This pilaf is so pretty! I love it when dishes are full of color from different vegetables.
The original recipe I used called for golden beets, probably because the red beets bleed too much. But, either way, I think the dish still comes out beautiful.
I had never cooked quinoa before, but I have been hearing from all my health conscious friends how much better it is for you than rice or other types of grain.
The texture is a little bit tougher than rice, maybe even a little bit crunchy and the taste is a little nutty.
Spring Vegetable and Quinoa Pilaf
by Lora Zarubin
- 1 3/4 cups low-salt chicken broth
- 1/2 teaspoon coarse sea salt plus additional for seasoning
- 1 cup quinoa, rinsed and drained 3 times
- 6 baby golden beets, peeled, cut into 1/3-inch cubes
- 3 tablespoons olive oil
- 2 garlic cloves, minced
- 1 cup 1/2-inch pieces orange bell peppers
- 1 cup 1/2-inch pieces red bell peppers
- 1/2 pound asparagus, trimmed, cut on diagonal into 3/4-inch pieces
- 1 cup 1/2-inch pieces trimmed baby zucchini (about 6 ounces)

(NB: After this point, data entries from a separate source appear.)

(** Every way a call of [_append_char] can end, whatever the allocator
    answers. *)
Lemma _append_char_cases s c cs st :
  tmp_inv st s cs ->
  match _append_char s c st with
  | Done (r, s') st' =>
      tmp_s s' <> NULL
      /\ ((r = 0 /\ tmp_inv st' s' (cs ++ [c]) /\ pyerr st' = pyerr st)
          \/ (r = -1 /\ s' = s /\ mem st' = mem st
              /\ (exists o, oracle st = false :: o)
              /\ pyerr st'
                 = Some (PyExc_MemoryError, "memory allocation failed"%string)))
  | Fault _ => tmp_s s = NULL /\ exists o, oracle st = false :: o
  | Abort _ => False
  end.
Proof.
  intros Hinv. unfold _append_char, tmp_inv in *.
  destruct (tmp_s s) as [[b o]|] eqn:Es; simpl.
  - destruct Hinv as (-> & buf & Hb & Hlen & Hpos & Hrange & Htake).
    pose proof (lookup_lt_Some _ _ _ Hb) as Hblt.
    unfold bind at 1. unfold ret at 1.
    destruct (tmp_allocated s <=? tmp_pos s) eqn:Hfull.
    + apply Z.leb_le in Hfull.
      set (buf' := take (Z.to_nat (2 * tmp_allocated s)) buf
                   ++ replicate (Z.to_nat (2 * tmp_allocated s) - length buf) NUL).
      assert (length buf' = Z.to_nat (2 * tmp_allocated s)) as Hl'.
      { unfold buf'. rewrite length_app, length_take, length_replicate. lia. }
      assert (take (Z.to_nat (tmp_pos s)) buf' = cs) as Ht'.
      { unfold buf'. rewrite take_app_le by (rewrite length_take; lia).
        rewrite take_take. rewrite Nat.min_l by lia. exact Htake. }
      unfold bind. rewrite Es.
      destruct (realloc_cases b buf (2 * tmp_allocated s) st Hb)
        as [(o & Ho & ->)| ->].
      * simpl. unfold PyErr_SetString, ret. simpl. rewrite Es.
        split; [discriminate|]. right. split_and!; eauto.
      * simpl. fold buf'.
        erewrite (store_char_ok (length (mem st)) buf').
        2:{ simpl. rewrite <- (length_insert (mem st) b Freed).
            apply list_lookup_middle. reflexivity. }
        2:{ lia. }
        unfold ret. simpl. split; [discriminate|]. left.
        split; [reflexivity|]. split; [|reflexivity].
        split; [reflexivity|].
        eexists. split.
        { apply list_lookup_insert_eq. rewrite length_app, length_insert. simpl. lia. }
        rewrite length_insert.
        split; [lia|]. split; [lia|]. split; [lia|].
        replace (Z.to_nat (tmp_pos s + 1)) with (S (Z.to_nat (tmp_pos s))) by lia.
        rewrite take_succ_insert by lia. rewrite Ht'. reflexivity.
    + apply Z.leb_gt in Hfull.
      unfold bind, ret. rewrite Es.
      erewrite (store_char_ok b buf) by (auto; lia).
      simpl. split; [discriminate|]. left.
      split; [reflexivity|]. split; [|reflexivity].
      split; [reflexivity|].
      eexists. split.
      { apply list_lookup_insert_eq. exact Hblt. }
      rewrite length_insert.
      split; [lia|]. split; [lia|]. split; [lia|].
      replace (Z.to_nat (tmp_pos s + 1)) with (S (Z.to_nat (tmp_pos s))) by lia.
      rewrite take_succ_insert by lia. rewrite Htake. reflexivity.
  - subst cs. unfold bind at 1. unfold bind at 1. unfold malloc.
    destruct (oracle st) as [|[] o] eqn:Ho.
    + unfold ret. simpl. unfold bind.
      erewrite (store_char_ok (length (mem st)) (replicate 16 NUL)).
      2:{ simpl. apply list_lookup_middle. reflexivity. }
      2:{ simpl. lia. }
      simpl. split; [discriminate|]. left.
      split; [reflexivity|]. split; [|reflexivity].
      split; [reflexivity|].
      eexists. split.
      { apply list_lookup_insert_eq. rewrite length_app. simpl. lia. }
      simpl. split_and!; try lia. reflexivity.
    + unfold ret. simpl. unfold bind.
      erewrite (store_char_ok (length (mem st)) (replicate 16 NUL)).
      2:{ simpl. apply list_lookup_middle. reflexivity. }
      2:{ simpl. lia. }
      simpl. split; [discriminate|]. left.
      split; [reflexivity|]. split; [|reflexivity].
      split; [reflexivity|].
      eexists. split.
      { apply list_lookup_insert_eq. rewrite length_app. simpl. lia. }
      simpl. split_and!; try lia. reflexivity.
    + unfold ret. simpl. unfold bind, store_char. simpl. eauto.
Qed.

- Freshly ground black pepper
- 4 green onions, thinly sliced
- 1 tablespoon chopped fresh Italian parsley
Bring broth and 1/2 teaspoon sea salt to boil in medium saucepan; add quinoa. Cover, reduce heat to low, and simmer until quinoa is tender and broth is absorbed, about 15 minutes. Remove from heat; fluff with fork. Cover and reserve.
Meanwhile, bring 1 1/4 cups water to boil in large nonstick skillet over medium heat. Add beets. Cover and cook until beets are tender, about 8 minutes. Uncover; cook until any water in skillet evaporates. Increase heat to medium-high. Add olive oil and garlic; sauté 30 seconds. Add all bell peppers, asparagus, and zucchini. Sprinkle with sea salt and black pepper. Sauté until just tender, about 8 minutes. Add cooked quinoa, green onions, and parsley to vegetables in skillet; toss to combine. Season with sea salt and pepper.